And that is today’s installment of What Did You Have For Dinner, which I was reminded last week is perhaps a too-common topic around here. Well, hell. I can’t sparkle every day, and sometimes that’s the most interesting thing to happen in my rather sedate life. I’m writing this Sunday night to get a jump on Monday’s grind, and for now, at least, all is right with the world, which is a trite way to say I got the laundry done, Sunday dinner made/served/cleaned up after, and I more or less know what the week to come will bring. Plus, the full moon is rising in a clear sky, and I can see it from where I sit. Little things.

Oh, and while we’re on the subject, I made that French pork stew BobNG suggested last weekend, and it was great. I liked the prunes, Alan didn’t, but we both agreed it was the fresh tarragon that put it over the top. Again, not something most people keep on hand, but worth a trip to the fresh herbs section of your grocery. It’s a very good recipe.

Which then reminds me that the poobahs at Cook’s Illustrated — where the French pork stew came from — were on “Fresh Air” last week, and gave a delightful interview about what it’s like to run a test kitchen. They said the biggest challenge is people who don’t follow the recipe, substituting this for that and then complaining it didn’t work. There was an anecdote about a man who whined about a chicken recipe that had required about half an hour of heat — the worst chicken he’d ever had, he said, before adding that he hadn’t had any chicken, and had substituted shrimp. Oh. Well. Cook’s is known for testing recipes dozens of times to get the very best one, and I’m indebted to them for solving my au gratin potatoes problem once and for all. Mine always turned out runny, but not anymore. The secret: Half-and-half, and start them on the stovetop before they go into the oven. Yum.

Have I bored you senseless yet? Good. Then let’s go to the bloggage:

I listened to Hank regarding “All-American Muslim,” and haven’t been watching:

Though there will be occasional arguments and mini-crises that come along whenever you put any human beings on TV and then tell them to pretend the camera crew is invisible, “All-American Muslim” is mainly an act of public relations, going out of its way to avoid becoming “The Real Housewives of Dearborn.”

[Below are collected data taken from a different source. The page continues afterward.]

Definition logged (v : Verdict) : list JsError :=
  match v with
  | VCaught _ e => [e]
  | _ => []
  end.

(** A request reaches [sendMessage] when its message is valid, its
    history maps to [contents] and [startChat] accepts the session. *)
Definition accepted (env : gmap string jsstring) (sdk : Sdk)
    (payload : list (string * JsValue)) (message : jsstring)
    (contents : list Content) : Prop :=
  messageOf payload = JStr message
  /\ invalidMessage (JStr message) = false
  /\ mapHistory (chatHistoryOf payload) = inr contents
  /\ startChatThrows sdk (sessionParams env contents) = None.

(** The call is still pending when the timers are due. *)
Definition pendingAtDeadline (sdk : Sdk) : Prop :=
  match completion sdk with
  | Some (d, _) => timeoutMs <= d
  | None => True
  end.

End Decision.

(** ** The server's answers *)

Section Answers.

Import Handler Chat Limiter Server.

(** The loop of a request that the limiter answered itself. *)
Definition refused : Loop :=
  EventLoop.stamp [ERespond limitResponse] idle.




End Answers.

(** ** The shape of a timestamp *)

Section Timestamp.

Inductive Shape := Digit | Sign | Unit (c : N).

Definition fits (p : Shape) (c : N) : bool :=
  match p with
  | Digit => (48 <=? c) && (c <=? 57)
  | Sign => (c =? 43) || (c =? 45)
  | Unit u => c =? u
  end.

Fixpoint matches (ps : list Shape) (s : jsstring) : bool :=
  match ps, s with
  | [], [] => true
  | p :: ps', c :: s' => fits p c && matches ps' s'
  | _, _ => false
  end.

(** [-MM-DDTHH:mm:ss.sssZ] *)
Definition afterYear : list Shape :=
  [Unit 45; Digit; Digit; Unit 45; Digit; Digit; Unit 84;
   Digit; Digit; Unit 58; Digit; Digit; Unit 58; Digit; Digit;
   Unit 46; Digit; Digit; Digit; Unit 90].

(** The complete extended format, with a four-digit year or a signed
    six-digit one. *)
Definition isIso8601 (s : jsstring) : bool :=
  matches ([Digit; Digit; Digit; Digit] ++ afterYear) s
  || matches ([Sign; Digit; Digit; Digit; Digit; Digit; Digit] ++ afterYear) s.

End Timestamp.

(** ** Scenarios *)

Module Scenario.

(** [{message: "Compare my i5 CPU to requirements"}] *)
Definition compare : list (string * JsValue) :=
  [("message"%string, JStr (js "Compare my i5 CPU to requirements"))].

(** [{message: "hi"}] *)
Definition hi : list (string * JsValue) :=
  [("message"%string, JStr (js "hi"))].

Definition compatible : GenerateContentResponse :=
  {| text := inr (js "✅ Compatível");
     usageMetadata := Some {| totalTokenCount := Some 42%Z |} |}.

(** A stub that fulfils after [d] ms with [r]. *)
Definition answers (d : N) (r : GenerateContentResponse) : Sdk :=
  {| startChatThrows := λ _, None;
     completion := Some (d, Fulfilled (Some {| response := Some r |}));
     onAbort := None |}.

(** A stub that fulfils after [d] ms with an object without [response]. *)
Definition answersEmpty (d : N) : Sdk :=
  {| startChatThrows := λ _, None;
     completion := Some (d, Fulfilled (Some {| response := None |}));
     onAbort := None |}.

(** A stub that rejects after [d] ms. *)
Definition fails (d : N) (msg : jsstring) : Sdk :=
  {| startChatThrows := λ _, None;
     completion := Some (d, Rejected {| message := msg |});
     onAbort := None |}.

(** A stub that never settles and ignores the abort signal. *)
Definition hangs : Sdk :=
  {| startChatThrows := λ _, None; completion := None; onAbort := None |}.

(** A call that never completes on its own and honours the signal the
    way [fetch] does: it rejects as soon as the signal fires. *)
Definition hangsUntilAborted : Sdk :=
  {| startChatThrows := λ _, None;
     completion := None;
     onAbort := Some {| message := js "This operation was aborted" |} |}.

Definition development : gmap string jsstring :=
  {[ "NODE_ENV"%string := js "development" ]}.

Definition production : gmap string jsstring :=
  {[ "NODE_ENV"%string := js "production" ]}.

End Scenario.

(** An environment that sets only [MAX_TOKENS]. *)
Definition maxTokensEnv (v : jsstring) : gmap string jsstring :=
  {[ "MAX_TOKENS"%string := v ]}.



(** * The rest of the server *)

(** ** Set-up: CORS origins, static files, the health route *)

Module Setup.

(** [String.prototype.split] with a separator of one code unit. *)
Fixpoint split (sep : N) (s : jsstring) : list jsstring :=
  match s with
  | [] => [[]]
  | c :: r =>
    if c =? sep then [] :: split sep r
    else
      match split sep r with
      | piece :: pieces => (c :: piece) :: pieces
      | [] => [[c]]
      end
  end.

(** The [origin] option of [cors]: a list of origins or the wildcard. *)
Inductive Origin := AnyOrigin | Origins (allowed : list jsstring).

(** [process.env.ALLOWED_ORIGINS?.split(',') || '*']; the array that
    [split] returns is truthy, whatever it holds. *)
Definition corsOrigin (env : gmap string jsstring) : Origin :=
  match env !! "ALLOWED_ORIGINS"%string with
  | Some s => Origins (split 44 s)
  | None => AnyOrigin
  end.

(** [String.prototype.endsWith] *)
Definition endsWith (s suffix : jsstring) : bool :=
  (length suffix <=? length s)%nat
  && JsString.eqb (drop (length s - length suffix) s) suffix.

(** The [setHeaders] callback of [express.static]: the headers it sets
    for the file at [path]. *)
Definition setHeaders (path : jsstring) : list (string * jsstring) :=
  if endsWith path (js ".css") || endsWith path (js ".js")
  then [("Cache-Control"%string, js "public, max-age=31536000")]
  else [].

(** [process.env.MAX_TOKENS || 1000], as the health route reports it. *)
Definition reportedMaxTokens (env : gmap string jsstring) : JsValue :=
  match env !! "MAX_TOKENS"%string with
  | Some (c :: r) => JStr (c :: r)
  | Some [] | None => JNum 1000
  end.

(** [app.get("/api/health", ...)], answered at wall-clock time [now]. *)
Definition health (env : gmap string jsstring) (now : N) : Response :=
  {| status := 200;
     body := stringifyProps
       [("status"%string, JStr (js "OK"));
        ("timestamp"%string, JStr (Builtins.toISOString now));
        ("version"%string, JStr (js "1.1.0"));
        ("environment"%string,
         JStr (Builtins.stringOr (env !! "NODE_ENV"%string)
                 (js "development")));
        ("limits"%string, JObj
           [("requestsPerHour"%string, Server.API_REQUEST_LIMIT env);
            ("maxTokens"%string, reportedMaxTokens env)])] |}.

End Setup.

(** [Array.prototype.join] with a separator of one code unit. *)
Fixpoint join (sep : N) (pieces : list jsstring) : jsstring :=
  match pieces with
  | [] => []
  | [p] => p
  | p :: rest => p ++ sep :: join sep rest
  end.


(** * The page script *)

(** ** The roulette *)

Module Roulette.

Definition imagens : list jsstring :=
  [js "assets/roleta1.png"; js "assets/roleta2.png"; js "assets/roleta3.png"].

(** [Math.floor(Math.random() * imagens.length)]: [Math.random()] is at
    least 0 and less than 1, so the result is one of the three indices. *)
Inductive Draw := First | Second | Third.

Definition indexOf (d : Draw) : nat :=
  match d with First => 0 | Second => 1 | Third => 2 end.

(** The variables of the script and the [src] of the slot image.
    [intervaloAnimacao] is [true] while it holds an interval id;
    [contador] is the counter of the running animation; [src] is [None]
    until the script assigns it, and holds [None] if it was assigned
    [undefined]; [reveal] is the armed 2.5 s timer with the [imageFinal]
    it captured. *)
Record Slot := {
  intervaloAnimacao : bool;
  imageRevelada : bool;
  contador : N;
  src : option (option jsstring);
  reveal : option (option jsstring)
}.

Definition loaded : Slot :=
  {| intervaloAnimacao := false; imageRevelada := false; contador := 0;
     src := None; reveal := None |}.

Inductive Event :=
| LeverClick (d : Draw)
| IntervalTick
| RevealTimeout.

(** The click listener of the lever, which starts the animation
    ([iniciarAnimacao]) and arms the reveal. *)
Definition leverClick (d : Draw) (s : Slot) : Slot :=
  if intervaloAnimacao s || imageRevelada s then s
  else
    {| intervaloAnimacao := true; imageRevelada := imageRevelada s;
       contador := 0; src := src s;
       reveal := Some (imagens !! indexOf d) |}.

(** The callback of [setInterval]; it runs only while the interval is
    set. *)
Definition intervalTick (s : Slot) : Slot :=
  if intervaloAnimacao s
  then
    {| intervaloAnimacao := true; imageRevelada := imageRevelada s;
       contador := contador s + 1;
       src := Some (imagens !! N.to_nat (contador s mod N.of_nat (length imagens)));
       reveal := reveal s |}
  else s.

(** The callback of the 2.5 s [setTimeout]; it runs once, if armed. *)
Definition revealTimeout (s : Slot) : Slot :=
  match reveal s with
  | Some imageFinal =>
    {| intervaloAnimacao := false; imageRevelada := true;
       contador := contador s; src := Some imageFinal; reveal := None |}
  | None => s
  end.

Definition step (s : Slot) (e : Event) : Slot :=
  match e with
  | LeverClick d => leverClick d s
  | IntervalTick => intervalTick s
  | RevealTimeout => revealTimeout s
  end.

Definition run (s : Slot) (events : list Event) : Slot :=
  foldl step s events.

What I said up there about having a rather sedate life applies to most people, and you don’t have to live here, or in any metro area where Muslims reach critical mass, very long before they start to blend into the scenery. But that wasn’t enough for the Florida Family Association, which started an email campaign to lean on its biggest advertiser, Lowe’s, which folded like a cheap tent, although now that there’s been some loud pushback, they’re doing the dither, in a Facebook statement:

“Lowe’s has received a significant amount of communication on this program, from every perspective possible. Individuals and groups have strong political and societal views on this topic, and this program became a lighting rod for many of those views. As a result we did pull our advertising on this program. We believe it is best to respectfully defer to communities, individuals and groups to discuss and consider such issues of importance.”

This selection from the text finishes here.